--- RECORD SET Enclosed Below ---

Lemma apple_recv_loop_returns fuel filtered s datalink i id c st w :
  AppleBpfLaws raw_apple → reads_some → bpf_state_wf st →
  filtered < MAX_RAW_FILTERED_READS_PER_RECV →
  2 * (MAX_RAW_FILTERED_READS_PER_RECV - filtered) ≤
    fuel + (if bool_decide (bs_next_offset st < Z.of_nat (bs_filled_len st))%Z then 1 else 0) →
  let '(r, (st', w')) := apple_recv_loop fuel filtered s datalink i id c (st, w) in
  returns r ∧ bpf_state_wf st'.
Proof.
  intros Hlaws Hreads. revert filtered st w. unfold MAX_RAW_FILTERED_READS_PER_RECV.
  induction fuel as [|fuel IH]; intros filtered st w (Hfill & Hbuf & Hnext) Hf Hfuel.
  { case_bool_decide; lia. }
  cbn [apple_recv_loop]. unfold mthen at 1, mget. cbn [fst]. case_bool_decide as Hin.
  - unfold slice. rewrite bool_decide_true by lia. rewrite drop_0, Nat.sub_0_r.
    unfold mthen at 1, mlift, expect. unfold mthen at 1, mlift.
    set (block := take (bs_filled_len st) (bs_buffer st)).
    assert (Hlen : length block = bs_filled_len st) by (unfold block; rewrite length_take; lia).
    destruct (next_matching_loop_scan (S (length block)) block (bs_next_offset st) datalink i id c)
      as [Hret Hscan]; [lia|unfold isize_max in *; lia|lia|].
    unfold next_matching_apple_bpf_packet.
    destruct (next_matching_loop _ _ _ _ _ _ _) as [[[p|] n]|e| |]; try done;
      unfold mthen, on_fst, mmodify; simpl.
    + split; [done|]. split_and!; simpl; [done|done|].
      pose proof (scan_offset _ _ _ _ Hscan Hnext _ _ eq_refl). lia.
    + unfold raw_filter_budget_exhausted, MAX_RAW_FILTERED_READS_PER_RECV. case_bool_decide.
      * split; [done|]. split_and!; simpl; [lia|done|done].
      * apply IH; [split_and!; simpl; [lia|done|done]|lia|].
        cbn [bs_next_offset bs_filled_len]. rewrite bool_decide_false by lia. lia.
  - unfold mthen at 1, on_snd. cbn [fst snd]. pose proof (total_nonblocking (read_bpf s (length (bs_buffer st))) w) as Hret.
    destruct (nonblocking _ w) as [[[b|]|e| |] w1] eqn:Hread; try done.
    assert (Hb : 0 < length b ≤ length (bs_buffer st)).
    { unfold nonblocking, mthen, try_io in Hread. destruct (read_bpf _ _ w) as [[b'|e'] w'] eqn:Hr.
      - injection Hread as <- <-. by eapply Hreads.
      - case_bool_decide; simplify_eq. }
    unfold mthen, on_fst, mmodify. simpl.
    apply IH; [split_and!; simpl|done|].
    + rewrite length_app, length_drop. lia.
    + rewrite length_app, length_drop. lia.
    + done.
    + cbn [bs_next_offset bs_filled_len]. rewrite bool_decide_true by lia. lia.
Qed.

--- End of Enclosed RECORD SET ---

EXERCISE GOAL = Only the data above, repeated exactly, should make up the reply.

SOLUTION FOR THIS PROBLEM =
Lemma apple_recv_loop_returns fuel filtered s datalink i id c st w :
  AppleBpfLaws raw_apple → reads_some → bpf_state_wf st →
  filtered < MAX_RAW_FILTERED_READS_PER_RECV →
  2 * (MAX_RAW_FILTERED_READS_PER_RECV - filtered) ≤
    fuel + (if bool_decide (bs_next_offset st < Z.of_nat (bs_filled_len st))%Z then 1 else 0) →
  let '(r, (st', w')) := apple_recv_loop fuel filtered s datalink i id c (st, w) in
  returns r ∧ bpf_state_wf st'.
Proof.
  intros Hlaws Hreads. revert filtered st w. unfold MAX_RAW_FILTERED_READS_PER_RECV.
  induction fuel as [|fuel IH]; intros filtered st w (Hfill & Hbuf & Hnext) Hf Hfuel.
  { case_bool_decide; lia. }
  cbn [apple_recv_loop]. unfold mthen at 1, mget. cbn [fst]. case_bool_decide as Hin.
  - unfold slice. rewrite bool_decide_true by lia. rewrite drop_0, Nat.sub_0_r.
    unfold mthen at 1, mlift, expect. unfold mthen at 1, mlift.
    set (block := take (bs_filled_len st) (bs_buffer st)).
    assert (Hlen : length block = bs_filled_len st) by (unfold block; rewrite length_take; lia).
    destruct (next_matching_loop_scan (S (length block)) block (bs_next_offset st) datalink i id c)
      as [Hret Hscan]; [lia|unfold isize_max in *; lia|lia|].
    unfold next_matching_apple_bpf_packet.
    destruct (next_matching_loop _ _ _ _ _ _ _) as [[[p|] n]|e| |]; try done;
      unfold mthen, on_fst, mmodify; simpl.
    + split; [done|]. split_and!; simpl; [done|done|].
      pose proof (scan_offset _ _ _ _ Hscan Hnext _ _ eq_refl). lia.
    + unfold raw_filter_budget_exhausted, MAX_RAW_FILTERED_READS_PER_RECV. case_bool_decide.
      * split; [done|]. split_and!; simpl; [lia|done|done].
      * apply IH; [split_and!; simpl; [lia|done|done]|lia|].
        cbn [bs_next_offset bs_filled_len]. rewrite bool_decide_false by lia. lia.
  - unfold mthen at 1, on_snd. cbn [fst snd]. pose proof (total_nonblocking (read_bpf s (length (bs_buffer st))) w) as Hret.
    destruct (nonblocking _ w) as [[[b|]|e| |] w1] eqn:Hread; try done.
    assert (Hb : 0 < length b ≤ length (bs_buffer st)).
    { unfold nonblocking, mthen, try_io in Hread. destruct (read_bpf _ _ w) as [[b'|e'] w'] eqn:Hr.
      - injection Hread as <- <-. by eapply Hreads.
      - case_bool_decide; simplify_eq. }
    unfold mthen, on_fst, mmodify. simpl.
    apply IH; [split_and!; simpl|done|].
    + rewrite length_app, length_drop. lia.
    + rewrite length_app, length_drop. lia.
    + done.
    + cbn [bs_next_offset bs_filled_len]. rewrite bool_decide_true by lia. lia.
Qed.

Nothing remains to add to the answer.